Nedim
Gürsel- Hürriyet
Dünya edebiyatının dâhi yazarı Nikolay Gogol, kara mizahla
ördüğü Palto, Burun gibi eserlerinden sonra Nikitsiy Bulvarı’ndaki bir evde
inzivaya çekilmişti. Yazmayı bırakmıştı. 42 yaşında hayata veda etmeden St.
Petersburg’da olduğu gibi Moskova’da da pek çok iz bırakmıştı.
Moskova’da, Arbatskaya metro istasyonundan çıkar çıkmaz gördüm
Gogol’ü. Elinde kalın bir kitap, tunç paltosuna sarılmış birini bekler gibiydi.
Hayatına hiçbir kadın girmediğine göre bir sevgili olamazdı beklediği. Gerçi
Baden Baden’de tanıştığı, daha sonraları Roma’da ve Nice’de yakın dostluk
kurduğu Aleksandra Smirnov’un cazibesinden etkilenmiş, belki aralarında
duygusal bir bağ da oluşmuş ama şeytanın iğvasına hiç kapılmamıştı. Hem
şeytan ne Tanrı katındaydı ne de cehennemin dibinde. Çevresinde pervane gibi
dönüp duran, iştahla yediği zengin sofralarından ya da kaldığı han odalarından
eksik olmayan kadınların içindeydi şeytan. Şuh kahkahalarında, boyalı
dudaklarında, dans ederken savrulan rengârenk eteklerindeydi. Bu nedenle
onlarla arasına gerekli mesafeyi koymuş, tensel hazzı tanımamış, tatmamıştı.

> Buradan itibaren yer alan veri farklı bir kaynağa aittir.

Lemma join_all_zip l1 l2 :
  length l1 = length l2 →
  join_all (zip_with functor_join l1 l2) = join_all (l1 ++ l2).
Proof.
  destruct l1 as [|a l1], l2 as [|b l2]; try done. intros Hlen.
  simpl. f_equal. rewrite fold_join_zip by (simpl in Hlen; lia).
  rewrite fold_left_app. simpl. by rewrite fold_join_l.
Qed.

(** From [j = 2^k] on, with at least [2^k] lanes and slots, the
    remaining rounds leave the join of the first [2^k] slots in slot 0. *)
Lemma reduce_rounds_pow2 k blockDim shared :
  2 ^ N.of_nat k ≤ blockDim →
  (2 ^ k ≤ length shared)%nat →
  reduce_rounds blockDim (pow2_pos k) shared !! 0%nat =
  join_all (take (2 ^ k) shared).
Proof.
  revert shared. induction k as [|k IH]; intros shared Hdim Hlen.
  - simpl. rewrite join_round_0.
    destruct shared as [|v rest]; [simpl in Hlen; lia|done].
  - cbn [pow2_pos reduce_rounds].
    assert (Hh : 2 ^ N.of_nat (S k) = 2 * 2 ^ N.of_nat k)
      by (by rewrite Nat2N.inj_succ, N.pow_succ_r').
    assert (Hh' : (2 ^ S k = 2 ^ k + 2 ^ k)%nat) by (simpl; lia).
    set (h := (2 ^ k)%nat) in *.
    assert (Hhn : N.of_nat h = 2 ^ N.of_nat k).
    { subst h. clear. induction k as [|k IH]; [done|].
      rewrite Nat2N.inj_succ, N.pow_succ_r', <- IH. simpl. lia. }
    rewrite IH; [|lia|rewrite join_round_length; lia].
    rewrite Hh'.
    replace (take (h + h) shared)
      with (take h shared ++ take h (drop h shared)).
    2: { apply take_take_drop. }
    rewrite <- join_all_zip by (rewrite !length_take, length_drop; lia).
    f_equal. apply list_eq. intros i.
    destruct (decide (i < h)%nat) as [Hi|Hi].
    + rewrite lookup_take_lt by done. rewrite join_round_lookup.
      unfold round_result. rewrite pow2_pos_spec, decide_True by lia.
      rewrite lookup_zip_with, lookup_take_lt by done.
      rewrite lookup_take_lt, lookup_drop by done.
      replace (N.to_nat (2 ^ N.of_nat k)) with h by lia.
      replace (h + i)%nat with (i + h)%nat by lia.
      destruct (lookup_lt_is_Some_2 shared i) as [a ->]; [lia|].
      destruct (lookup_lt_is_Some_2 shared (i + h)) as [b ->]; [lia|].
      done.
    + rewrite lookup_take_ge by lia. symmetry.
      apply lookup_ge_None. rewrite length_zip_with, !length_take, length_drop.
      lia.
Qed.

End Laws.
End TreeReduction.

(** ** Warps, barriers and schedules *)

Section WarpProofs.
Context {V : Type} `{F : ReduceFunctor V}.
Implicit Types shared s : list V.
Implicit Types step : @warp_step V.

Lemma run_lane_length step t s : length (run_lane step t s) = length s.
Proof.
  destruct step as [values|j]; simpl; [|apply join_lane_length].
  destruct (values !! N.to_nat t); [apply length_insert|done].
Qed.

Lemma run_lane_lookup step t s k :
  run_lane step t s !! k =
    if decide (k = N.to_nat t) then lane_result step s k else s !! k.
Proof.
  destruct step as [values|j]; simpl.
  - destruct (decide (k = N.to_nat t)) as [->|Hne].
    + destruct (values !! N.to_nat t) as [v|]; [|done].
      destruct (s !! N.to_nat t) as [a|] eqn:Ha; simpl.
      * apply list_lookup_insert_eq. by apply lookup_lt_Some in Ha.
      * apply lookup_ge_None. rewrite length_insert.
        by apply lookup_ge_None in Ha.
    + destruct (values !! N.to_nat t); [|done].
      by apply list_lookup_insert_ne.
  - unfold join_lane.
    destruct (N.ltb_spec t j) as [Hlt|Hge].
    + destruct (decide (k = N.to_nat t)) as [->|Hne].
      * rewrite decide_True by lia. rewrite <- N2Nat.inj_add.
        destruct (s !! N.to_nat t) as [a|] eqn:Ha; [|by rewrite Ha].
        destruct (s !! N.to_nat (t + j)) as [b|]; [|by rewrite Ha].
        apply list_lookup_insert_eq. by apply lookup_lt_Some in Ha.
      * destruct (s !! N.to_nat t) as [a|]; [|done].
        destruct (s !! N.to_nat (t + j)) as [b|]; [|done].
        by apply list_lookup_insert_ne.
    + destruct (decide (k = N.to_nat t)) as [->|Hne]; [|done].
      by rewrite decide_False by lia.
Qed.

(** A lane's step changes no slot that the step of another lane depends
    on. *)
Lemma lane_result_run_lane step t s i :
  i ≠ N.to_nat t →
  lane_result step (run_lane step t s) i = lane_result step s i.
Proof.
  intros Hne. destruct step as [values|j]; unfold lane_result.
  - rewrite !(run_lane_lookup (write_step values)). rewrite !decide_False by done. reflexivity.
  - rewrite !(run_lane_lookup (join_step j)).
    rewrite (decide_False (P:=i = N.to_nat t)) by done.
    destruct (decide (N.of_nat i < j)) as [Hi|]; [|done].
    destruct (decide ((i + N.to_nat j)%nat = N.to_nat t)) as [Heq|]; [|done].
    simpl. by rewrite decide_False by lia.
Qed.

Lemma run_lanes_length step l s : length (run_lanes step l s) = length s.
Proof.
  revert s. induction l as [|t l IH]; intros s; [done|].
  unfold run_lanes in *. simpl. by rewrite IH, run_lane_length.
Qed.

Lemma run_lanes_lookup step l s (i : nat) :
  NoDup l →
  run_lanes step l s !! i =
    if decide (N.of_nat i ∈ l) then lane_result step s i else s !! i.
Proof.
  intros Hnd. revert s. induction Hnd as [|t l Ht _ IH]; intros s.
  - by rewrite decide_False by apply not_elem_of_nil.
  - change (run_lanes step (t :: l) s) with (run_lanes step l (run_lane step t s)).
    rewrite IH. destruct (decide (N.of_nat i = t)) as [Heq|Hne].
    + subst t. rewrite decide_False by done.
      rewrite decide_True by left.
      by rewrite run_lane_lookup, decide_True by lia.
    + destruct (decide (N.of_nat i ∈ l)) as [Hin|Hnin].
      * rewrite decide_True by (by right).
        apply lane_result_run_lane. lia.
      * rewrite decide_False by (by intros [?|?]%elem_of_cons).
        rewrite run_lane_lookup, decide_False by lia. done.
Qed.

Lemma elem_of_warp_lanes warpSize blockDim w t :
  t ∈ warp_lanes warpSize blockDim w ↔
  t < blockDim ∧ t / warpSize = N.of_nat w.
Proof.
  unfold warp_lanes. rewrite list_elem_of_filter, elem_of_lanes. tauto.
Qed.

Lemma NoDup_warp_lanes warpSize blockDim w :
  NoDup (warp_lanes warpSize blockDim w).
Proof. apply NoDup_filter, NoDup_lanes. Qed.

Lemma run_warp_length warpSize blockDim step w s :
  length (run_warp warpSize blockDim step w s) = length s.
Proof. apply run_lanes_length. Qed.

Kontes Vielgorskiy’e yaptığı evlilik önerisi kocalık görevini yerine getirmeye
hazır bir damat adayından çok, içine kapalı, yalnız, dünyadan el ayak çekmek
isteyen bir yazarın özlemini dile getiriyordu. “Ruhların birlikteliği”ni
öngörse de kabul edilmeyeceği besbelliydi.
ACIDAN
ÇIKAN DERS
Kardeşi gibi sevdiği, ölümcül hastalığında anne şefkatiyle
baktığı Prens Vielgorskiy’e gelince; 23 yaşındaki bu genç adamla yakınlığı da
bir tuhaftı. Aşk olarak da nitelendirilebilecek derin bir bağ vardı aralarında
ama tıpkı Bayan Smirnov’la olduğu gibi onunlayken de meleklerin çağrısı tenin
çağrısından önce geliyordu. Hem yurdundan ve topraklarından uzak, Roma’da ölüp
gitmişti prens. Gogol’e hiçlik duygusunu, Yüce Varlık’ın dışında hiçbir şeyin
önem taşımadığını öğreten de belki bu erken ölüm olmuş, Vielgorskiy’i yaban
ellerde toprağa verdikten sonra yollara düşmüştü.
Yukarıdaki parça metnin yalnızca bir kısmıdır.